Payment by results systems do not in themselves guarantee improvements in service quality or outcomes for service users. Indeed in some cases they can disadvantage some groups of people, and we need to be watchful of this throughout the NHS. Nonetheless, these first steps towards PBR for secure services are to be welcomed.
Currently, secure services are commissioned using block contracts, top-sliced from PCT budgets and managed by specialised commissioning groups at a regional level. With beds purchased in advance, at a cost of £150,000 a year for low secure and more for the higher tiers of security, the system militates against the commissioning of timely and effective pathways through services, particularly when it comes to move-on accommodation and community-based services for those who no longer require inpatient care. This is exacerbated further by a lack of robust outcome measures, a high level of risk aversion in decision-making and an absence of clear guidance on the role and purpose of low and medium secure services. The result is a system that is high-cost with little evidence of value for money.

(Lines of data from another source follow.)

(** X21.  A release of more bytes than are reserved wraps the unsigned
    counter round; it then exceeds every limit, and each reservation that
    follows fails, whatever its size, and leaves the counter there. *)
Theorem unmatched_release_blocks_reservations (a : TargetArch) (c n m : Z) :
  0 <= c < n -> n < 2 ^ 63 ->
  ReleaseReservation n c = c - n + 2 ^ 64 /\
  ReserveAddressSpace a m (ReleaseReservation n c) = (false, ReleaseReservation n c).
Proof.
  intros Hc Hn.
  assert (Hwrap : ReleaseReservation n c = c - n + 2 ^ 64).
  { unfold ReleaseReservation, to_uint64.
    rewrite <- (Z_mod_plus_full (c - n) 1 (2 ^ 64)).
    apply Z.mod_small. lia. }
  split; [exact Hwrap |].
  rewrite ReserveAddressSpace_eq, Hwrap.
  assert (Hlimit : kAddressSpaceLimit a < 2 ^ 63) by (destruct a; vm_compute; reflexivity).
  destruct (Z.ltb_spec (kAddressSpaceLimit a) (c - n + 2 ^ 64)); [reflexivity | lia].
Qed.

(** X22.  On a build with guard regions neither the reservation nor the
    capacity depends on the maximum asked for, so the second attempt of
    the allocation entry point, with the maximum lowered to the initial
    size, is the first attempt over again. *)
Theorem guarded_second_attempt_repeats_first (cfg : Build) (isolate : Isolate)
    (initial_pages maximum_pages : Z) (shared : SharedFlag) (w : @World P) :
  kUseGuardRegions (target_arch cfg) = true ->
  TryAllocateWasmMemory cfg isolate initial_pages initial_pages shared w =
  TryAllocateWasmMemory cfg isolate initial_pages maximum_pages shared w.
Proof.
  intros Hguards. unfold TryAllocateWasmMemory, reservation_size_for, byte_capacity_for.
  rewrite Hguards. reflexivity.
Qed.

End CounterUnderContention.

Lemma reservation_under_interference_witness :
  ReserveAddressSpace_loop [5 * GB; 5 * GB] (kAddressSpaceLimit Arch64) kFullGuardSize 0
    = (true, 15 * GB) /\
  exists v, v ∈ [0; 5 * GB; 5 * GB] /\ 15 * GB = v + kFullGuardSize.
Proof.
  split; [vm_compute; reflexivity |].
  assert (Hn : 0 <= kFullGuardSize) by (vm_compute; discriminate).
  assert (Hothers : Forall (fun v => 0 <= v) [5 * GB; 5 * GB])
    by (repeat (apply List.Forall_cons; [vm_compute; discriminate |]); apply List.Forall_nil).
  assert (Hlimit : kAddressSpaceLimit Arch64 < 2 ^ 64) by (vm_compute; reflexivity).
  destruct (reservation_under_interference [5 * GB; 5 * GB] (kAddressSpaceLimit Arch64)
              kFullGuardSize 0 true (15 * GB) Hn (Z.le_refl 0) Hothers Hlimit eq_refl)
    as (v & Hv & Hsum & _).
  exists v. split; [exact Hv | exact Hsum].
Defined.

Lemma unmatched_release_blocks_reservations_witness :
  ReleaseReservation kFullGuardSize 0 = 2 ^ 64 - kFullGuardSize /\
  ReserveAddressSpace Arch64 65536 (ReleaseReservation kFullGuardSize 0)
    = (false, ReleaseReservation kFullGuardSize 0).
Proof.
  assert (Hc : 0 <= 0 < kFullGuardSize) by (vm_compute; split; congruence).
  assert (Hn : kFullGuardSize < 2 ^ 63) by (vm_compute; reflexivity).
  destruct (unmatched_release_blocks_reservations Arch64 0 kFullGuardSize 65536 Hc Hn)
    as (Hwrap & Hfail).
  split; [rewrite Hwrap; vm_compute; reflexivity | exact Hfail].
Defined.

The potential for secure care to boost the life chances of some of the most vulnerable people in our society is considerable. Many service providers are exploring ways of adapting the Recovery approach to their environment. Others are developing move-on accommodation or integrating prison and secure care teams to facilitate faster transfers in a crisis.
To achieve consistent progress across the country, however, the Commissioning Board will have to get a grip on secure care commissioning as an early priority. It will need to redesign the system to pay providers for the outcomes they achieve, backed up with robust information drawn from service users’ experiences and clear guidance about the respective roles and expectations of medium secure, low secure and community services. This will take time to achieve, but concerted action now could help to create a system that is better at managing cost, speeding up admission and discharge, and creating good outcomes.